What is being asked: Would you count the lines of the listing that carry the word "Type"? Give only the resulting number.

::::::::::

(** ** The two tokenizers against each other *)

Lemma m_template_first (c : ascii) (r : string) :
  c ≠ backtick → m_template (String c r) = None.
Proof.
  intros Hc. unfold m_template, m_quoted.
  destruct (Ascii.eqb_spec c backtick); done.
Qed.

Lemma first_match_patterns_agree (c : ascii) (r : string) :
  c ≠ "/"%char → c ≠ backtick →
  first_match token_pattern (String c r) = first_match token_pattern_backup (String c r).
Proof.
  intros H1 H2. unfold token_pattern. cbn [first_match].
  by rewrite m_block_comment_first, m_line_comment_first, m_template_first.
Qed.

Lemma findall_patterns_agree (s : string) :
  str_mem "/" s = false → str_mem backtick s = false →
  ∀ skip, findall_from token_pattern skip s = findall_from token_pattern_backup skip s.
Proof.
  induction s as [|c s IH]; intros Hs Hb skip; [done|].
  apply str_mem_cons_false in Hs as [Hc1 Hs].
  apply str_mem_cons_false in Hb as [Hc2 Hb].
  cbn [findall_from]. destruct skip as [|k]; [|by apply IH].
  rewrite first_match_patterns_agree.
  - destruct (first_match token_pattern_backup (String c s)) as [[|n]|];
      by rewrite IH.
  - intros ->. done.
  - intros ->. done.
Qed.

Lemma filter_ext_in {A} (P Q : A → Prop) `{∀ x, Decision (P x)} `{∀ x, Decision (Q x)}
  (l : list A) :
  (∀ x, x ∈ l → P x ↔ Q x) → filter P l = filter Q l.
Proof.
  induction l as [|x l IH]; intros Hl; [done|].
  assert (Hx : P x ↔ Q x) by (apply Hl; by left).
  assert (Hr : filter P l = filter Q l) by (apply IH; intros y Hy; apply Hl; by right).
  destruct (decide (P x)) as [HP|HP].
  - rewrite !filter_cons_True by tauto. by f_equal.
  - rewrite !filter_cons_False by tauto. done.
Qed.

Lemma elem_of_concat_2 {A} (x : A) (l : list A) (ls : list (list A)) :
  x ∈ l → l ∈ ls → x ∈ concat ls.
Proof.
  intros Hx. induction ls as [|l' ls IH]; [by intros ?%elem_of_nil|].
  simpl. rewrite elem_of_app. intros [->|H]%elem_of_cons; [by left|right; by apply IH].
Qed.

(** The characters of a match are characters of the text. *)
Lemma findall_from_token_chars (pat : list matcher) (s t : string) (skip : nat)
  (c : ascii) :
  t ∈ findall_from pat skip s → str_mem c s = false → str_mem c t = false.
Proof.
  intros Ht Hs. destruct (str_mem c t) eqn:E; [|done].
  apply str_mem_elem_of in E.
  assert (Hc : c ∈ concat (list_ascii_of_string <$> findall_from pat skip s)).
  { apply (elem_of_concat_2 _ (list_ascii_of_string t)); [done|].
    by apply list_elem_of_fmap_2. }
  apply (fun H => elem_of_sublist _ _ _ H (findall_from_chars pat s skip)) in Hc.
  apply str_mem_elem_of in Hc. by rewrite str_mem_drop in Hc.
Qed.

Lemma comment_re_match_no_slash (t : string) :
  str_mem "/" t = false → comment_re_match t = false.
Proof.
  intros H. unfold comment_re_match.
  pose proof (str_mem_drop "/" (span is_space t) t H) as Hd.
  destruct t as [|c r]; [done|].
  apply str_mem_cons_false in H as [Hc _].
  assert (startswith "/*" (String c r) = false) as ->.
  { unfold startswith. simpl. destruct (Ascii.eqb_spec c "/") as [->|Hne]; [done|].
    destruct c as [[] [] [] [] [] [] [] []]; done. }
  destruct (str_drop _ _) as [|d u]; [done|].
  apply str_mem_cons_false in Hd as [Hd _].
  unfold startswith. simpl. destruct (Ascii.eqb_spec d "/") as [->|Hne]; [done|].
  destruct d as [[] [] [] [] [] [] [] []]; done.
Qed.

Lemma token_start_not_space (c : ascii) :
  is_ident_start c = true ∨ is_digit c = true ∨ is_symbol c = true →
  is_space c = false.
Proof.
  destruct c as [[] [] [] [] [] [] [] []]; try reflexivity;
    intros [H|[H|H]]; discriminate H.
Qed.
(** ** What the outside returns to the handlers *)

(** For one call of [req_failover]. *)
Record req_env : Type := mkReqEnv {
  rq_get_conn : bool;        (* get_conn(preq->rq_conn) is not null *)
  rq_connecthost : string;   (* the host name get_connecthost() finds *)
  rq_handle : Z;             (* socket_to_handle(preq->rq_conn) *)
  rq_time : Z                (* time(0) *)
}.

(** For one call of [read_fo_request]. *)
Record fo_read_env : Type := mkFoReadEnv {
  fr_alloc : bool;           (* alloc_br(0) is not null *)
  fr_rc : Z;                 (* dis_request_read() *)
  fr_tag : failover_tag;     (* the decoded rq_ind.rq_failover *)
  fr_req : req_env
}.

(** For one call of [read_reg_reply]. *)
Record reg_reply_env : Type := mkRegReplyEnv {
  rr_rc : Z;                 (* DIS_reply_read() *)
  rr_code : Z;               (* fo_reply.brp_code after the read *)
  rr_choice : reply_choice;  (* fo_reply.brp_choice after the read *)
  rr_str : option string;    (* fo_reply.brp_un.brp_txt.brp_str, null or text *)
  rr_get_conn : bool;        (* get_conn(sock) is not null *)
  rr_time : Z;               (* time(0) *)
  rr_open : Z;               (* open() of license.fo: a descriptor or -1 *)
  rr_write : Z               (* write() of the host id: bytes written or -1 *)
}.
Ltac refs_fact :=
  match goal with
  | Hx : ?m !! ?x = None |- _ =>
      match goal with
      | |- context [refs ?f ?b (<[x := ?h]> m)] =>
          learn (refs_insert_fresh f m x h b Hx)
      | _ : context [refs ?f ?b (<[x := ?h]> m)] |- _ =>
          learn (refs_insert_fresh f m x h b Hx)
      end
  | Hx : ?m !! ?x = Some ?h0 |- _ =>
      match goal with
      | |- context [refs ?f ?b (<[x := ?h]> m)] =>
          learn (refs_insert_eq f m x h0 h b Hx)
      | _ : context [refs ?f ?b (<[x := ?h]> m)] |- _ =>
          learn (refs_insert_eq f m x h0 h b Hx)
      | |- context [refs ?f ?b (delete x m)] =>
          learn (refs_delete_eq f m x h0 b Hx)
      | _ : context [refs ?f ?b (delete x m)] |- _ =>
          learn (refs_delete_eq f m x h0 b Hx)
      | |- context [refs ?f ?b m] => learn (refs_ge_tick f m x h0 b Hx)
      | _ : context [refs ?f ?b m] |- _ => learn (refs_ge_tick f m x h0 b Hx)
      end
  end.

(** Relates the counts of an updated frame to those of the frame it was
    made from, and leaves the rest to arithmetic. *)
Ltac count_refs :=
  repeat refs_fact;
  unfold tick in *; simpl in *;
  repeat case_decide; simplify_eq; try lia.

Ltac size_frames :=
  rewrite ?map_size_insert, ?map_size_delete;
  repeat match goal with
  | H : ?m !! ?x = _ |- context [?m !! ?x] => rewrite H
  end;
  simpl; lia.

Lemma exec_Sp_default_wf x s :
  wf s → room 1 s → scoped (Sp_default x) s = true →
  ∃ s', exec (Sp_default x) s = Some s' ∧ wf s' ∧ grows s s'.
Proof.
  open_state s. unfold fresh. rewrite Hsc. simpl.
  eexists; split; [done|]; simpl. split; [|size_frames].
  eapply consistent_ext; [done| |done]. intros b. count_refs.
Qed.

Lemma exec_Sp_nullptr_wf x s :
  wf s → room 1 s → scoped (Sp_nullptr x) s = true →
  ∃ s', exec (Sp_nullptr x) s = Some s' ∧ wf s' ∧ grows s s'.
Proof.
  open_state s. unfold fresh. rewrite Hsc. simpl.
  eexists; split; [done|]; simpl. split; [|size_frames].
  eapply consistent_ext; [done| |done]. intros b. count_refs.
Qed.

Lemma exec_Sp_raw_wf x p d o s :
  wf s → room 1 s → scoped (Sp_raw x p d o) s = true →
  ∃ s', exec (Sp_raw x p d o) s = Some s' ∧ wf s' ∧ grows s s'.
Proof.
  open_state s. unfold fresh. rewrite Hsc. simpl.
  unfold shared_ptr.of_raw. destruct o.
  - eexists; split; [done|]; simpl. split; [|size_frames].
    apply (new_expr_built_consistent _ _ _ _ (new_ptr_block p d) Hwf);
      [done|done|].
    intros b. count_refs.
  - eexists; split; [done|]; simpl. split; [|lia].
    by apply rollback_consistent.
  - eexists; split; [done|]; simpl. split; [|lia].
    apply rollback_consistent.
    by apply (new_expr_threw_consistent _ _ _ (new_ptr_block p d)).
Qed.

Lemma exec_Sp_make_wf x o s :
  wf s → room 1 s → scoped (Sp_make x o) s = true →
  ∃ s', exec (Sp_make x o) s = Some s' ∧ wf s' ∧ grows s s'.
Proof.
  open_state s. unfold fresh. rewrite Hsc. simpl.
  unfold make_shared. destruct o.
  - eexists; split; [done|]; simpl. split; [|size_frames].
    apply (new_expr_built_consistent _ _ _ _ new_obj_block Hwf); [done|done|].
    intros b. count_refs.
  - eexists; split; [done|]; simpl. split; [done|lia].
  - eexists; split; [done|]; simpl. split; [|lia].
    by apply (new_expr_threw_consistent _ _ _ new_obj_block).
Qed.

Lemma exec_Sp_alias_wf x y p s :
  wf s → room 1 s → scoped (Sp_alias x y p) s = true →
  ∃ s', exec (Sp_alias x y p) s = Some s' ∧ wf s' ∧ grows s s'.
Proof.
  open_state s. object y o Hy. unfold fresh.
  repeat match goal with H : sp !! _ = _ |- _ => rewrite H; simpl end.
  rewrite sp_alias_acquire.
  destruct (acquire_strong_consistent w _ _
    (λ b, refs shared_ptr.cb b (<[x := shared_ptr.mk (shared_ptr.cb o) p]> sp))
    (shared_ptr.cb o) Hwf) as (w' & -> & Hc' & _).
  - intros b Hb. split; [by eapply refs_pos|].
    pose proof (refs_le_size shared_ptr.cb sp b). lia.
  - intros b. count_refs.
  - simpl. eexists; split; [done|]; simpl. split; [done|size_frames].
Qed.

Lemma exec_Sp_copy_wf x y s :
  wf s → room 1 s → scoped (Sp_copy x y) s = true →
  ∃ s', exec (Sp_copy x y) s = Some s' ∧ wf s' ∧ grows s s'.
Proof.
  open_state s. object y o Hy. unfold fresh.
  repeat match goal with H : sp !! _ = _ |- _ => rewrite H; simpl end.
  rewrite sp_copy_acquire.
  destruct (acquire_strong_consistent w _ _
    (λ b, refs shared_ptr.cb b
            (<[x := shared_ptr.mk (shared_ptr.cb o) (shared_ptr.ptr o)]> sp))
    (shared_ptr.cb o) Hwf) as (w' & -> & Hc' & _).
  - intros b Hb. split; [by eapply refs_pos|].
    pose proof (refs_le_size shared_ptr.cb sp b). lia.
  - intros b. count_refs.
  - simpl. eexists; split; [done|]; simpl. split; [done|size_frames].
Qed.

Lemma exec_Sp_move_wf x y s :
  wf s → room 1 s → scoped (Sp_move x y) s = true →
  ∃ s', exec (Sp_move x y) s = Some s' ∧ wf s' ∧ grows s s'.
Proof.
  open_state s. object y o Hy. unfold fresh.
  repeat match goal with H : sp !! _ = _ |- _ => rewrite H; simpl end.
  assert (x ≠ y) by congruence.
  assert (<[y := shared_ptr.mk None nullptr]> sp !! x = None)
    by by rewrite lookup_insert_ne.
  eexists; split; [done|]; simpl. split; [|size_frames].
  eapply consistent_ext; [done| |done]. intros b. count_refs.
Qed.

Lemma exec_Sp_destroy_wf x s :
  wf s → room 1 s → scoped (Sp_destroy x) s = true →
  ∃ s', exec (Sp_destroy x) s = Some s' ∧ wf s' ∧ grows s s'.
Proof.
  open_state s. object x h Hx.
  repeat match goal with H : sp !! _ = _ |- _ => rewrite H; simpl end.
  rewrite sp_destroy_release.
  destruct (release_strong_consistent w _ _
    (λ b, refs shared_ptr.cb b (delete x sp)) (shared_ptr.cb h) Hwf)
    as (w' & -> & Hc' & _).
  - intros b Hb. split; [by eapply refs_pos|].
    pose proof (refs_le_size shared_ptr.cb sp b). lia.
  - intros b. count_refs.
  - simpl. eexists; split; [done|]; simpl. split; [done|size_frames].
Qed.

Lemma exec_Sp_reset_wf x s :
  wf s → room 1 s → scoped (Sp_reset x) s = true →
  ∃ s', exec (Sp_reset x) s = Some s' ∧ wf s' ∧ grows s s'.
Proof.
  open_state s. object x h Hx. unfold shared_ptr.reset.
  repeat match goal with H : sp !! _ = _ |- _ => rewrite H; simpl end.
  rewrite sp_destroy_release. simpl.
  destruct (release_strong_consistent w _ _
    (λ b, refs shared_ptr.cb b (<[x := shared_ptr.mk None nullptr]> sp))
    (shared_ptr.cb h) Hwf) as (w' & -> & Hc' & _).
  - intros b Hb. split; [by eapply refs_pos|].
    pose proof (refs_le_size shared_ptr.cb sp b). lia.
  - intros b. count_refs.
  - simpl. eexists; split; [done|]; simpl. split; [done|size_frames].
Qed.

Lemma exec_Sp_swap_wf x y s :
  wf s → room 1 s → scoped (Sp_swap x y) s = true →
  ∃ s', exec (Sp_swap x y) s = Some s' ∧ wf s' ∧ grows s s'.
Proof.
  open_state s. object x h Hx. object y o Hy. unfold shared_ptr.swap_objects.
  repeat match goal with H : sp !! _ = _ |- _ => rewrite H; simpl end.
  eexists; split; [done|]; simpl.
  destruct (decide (x = y)) as [->|Hne].
  - simplify_eq.
    assert (<[y := shared_ptr.mk (shared_ptr.cb h) (shared_ptr.ptr h)]> sp !! y
            = Some (shared_ptr.mk (shared_ptr.cb h) (shared_ptr.ptr h)))
      by apply lookup_insert_eq.
    split.
    + eapply consistent_ext; [done| |done]. intros b. count_refs.
    + rewrite !map_size_insert, lookup_insert_eq, Hx. simpl. lia.
  - assert (<[x := shared_ptr.mk (shared_ptr.cb o) (shared_ptr.ptr o)]> sp !! y
            = Some o) by by rewrite lookup_insert_ne.
    split.
    + eapply consistent_ext; [done| |done]. intros b. count_refs.
    + rewrite !map_size_insert, lookup_insert_ne, Hx, Hy by done. simpl. lia.
Qed.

::::::::::

Solution for this exercise: 3